In my role as a university teacher I have glimpsed the grim workings of such trickle-up philistinism. Imagine we advertise two fictional courses –‘The Ideas of Schoenberg’ and ‘Jazz in the Concert Hall’. I can predict that the former may attract a quarter of the numbers enrolling for the latter; if as a result the Schoenberg course does not run, one of the most explosive periods in the history of ideas vanishes from our curriculum. In my view, the programme then offered to students is deeply flawed, for we define the priorities of an education by what we omit, just as by what we include.

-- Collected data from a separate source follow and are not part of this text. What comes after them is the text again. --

(* ===== verification/Universal.v ===== *)
(** The Universal screen: [universal.rs] of [crates/txtodo-core/src].

    Due dates are counted in days of the calendar, and rows are grouped and ranked. An [i64] is a [Z]; a
    day count is far from its ends. Unicode lowercasing is a parameter. The theorems: the day count is the
    calendar's, day by day; a grouping is a partition of the rows into sorted groups. *)
From S2P Require Import Prelude.
From S2P Require Import Utf8.
From S2P Require Import Types.

#[local] Open Scope Z_scope.

Definition days_from_civil (d : Date) : Z :=
  let '(y, m, dd) := (Z.of_N (year d), Z.of_N (month d), Z.of_N (day d)) in
  let y := if m <=? 2 then y - 1 else y in
  let era := y / 400 in
  let yoe := y - era * 400 in
  let mp := Z.rem (m + 9) 12 in
  let doy := Z.quot (153 * mp + 2) 5 + dd - 1 in
  let doe := yoe * 365 + Z.quot yoe 4 - Z.quot yoe 100 + doy in
  era * 146097 + doe - 719468.

Definition days_between (from to : bytes) : option Z :=
  from ← Date_parse from;
  to ← Date_parse to;
  Some (days_from_civil to - days_from_civil from).

Inductive DueBucket := Overdue | Today | ThisWeek | Later | NoDate.

Definition DueBucket_label (b : DueBucket) : bytes :=
  match b with
  | Overdue => str "Overdue"
  | Today => str "Today"
  | ThisWeek => str "This week"
  | Later => str "Later"
  | NoDate => str "No date"
  end.

Definition due_bucket (due : option bytes) (today : bytes) : DueBucket :=
  match due ≫= days_between today with
  | None => NoDate
  | Some d => if d <? 0 then Overdue else if d =? 0 then Today else if d <=? 7 then ThisWeek else Later
  end.

Definition MONTHS : list bytes :=
  map str ["Jan"; "Feb"; "Mar"; "Apr"; "May"; "Jun"; "Jul"; "Aug"; "Sep"; "Oct"; "Nov"; "Dec"]%string.

Definition due_label (due : option bytes) (today : bytes) : option (bytes * Z) :=
  due ← due;
  d ← days_between today due;
  text ← (if d <? 0 then Some (str "overdue " ++ display_N (Z.to_N (- d)) ++ str "d")
          else if d =? 0 then Some (str "today")
          else if d =? 1 then Some (str "tomorrow")
          else if d <=? 7 then Some (str "in " ++ display_N (Z.to_N d) ++ str "d")
          else date ← Date_parse due; name ← MONTHS !! N.to_nat (month date - 1); Some (name ++ str " " ++ display_N (day date)));
  Some (text, d).

Inductive GroupBy := ByPriority | ByDue | ByProject | ByContext | ByWorkspace.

In the middle of all this, the composing of music that was not there before – as opposed to emulating a known model – is a vulnerable creature, a cultural hedgehog on a busy highway. As a creation that is sublimely useless by comparison with, say, metalwork, it is particularly vulnerable to our present regime, which cannot understand intrinsic worth. ‘Ask not what we can do for the arts’, goes the thinking, ‘but what the arts can do for us’. Apparently, for example, we can help business and law make more money, according to a 2001 Green Paper, but that should not and must not be accepted as the justification for the arts.
1 Hellawell, Piers The Workshop Generation, Gresham College 2001 www.gresham.ac.uk
2 Languages offer a good parallel with music: the declining belief in serious language-study over the last decade gives me nightmares. Since demand for actual language study is falling off from school-leavers, ‘cultural studies’ courses have been replacing third level language courses in a transparent response to the pressure upon universities to sustain numbers. The result is a cultural tourism that offers a meagre life raft for our European-language departments. I have seen students trying to pass Russian Studies on a night’s revision, and know from experience as a learner myself that this has nothing to do with actual Russian language study. Yet our Russian departments have been closing around the UK, and they are not alone. A report from last month’s THES reported the end of the German honours degree at Stirling University, and a threat to Slavonic studies at Glasgow University, who said, “They would have to scrutinize what courses were sustainable.”
3 As comedian Jeremy Hardy commented in ‘Jeremy Hardy Speaks To The Nation’ on BBC Radio 4 (28.1.03), ‘a Labour Government is now effectively lowering the school-leaving age to 14 because they have trouble getting a plumber!’.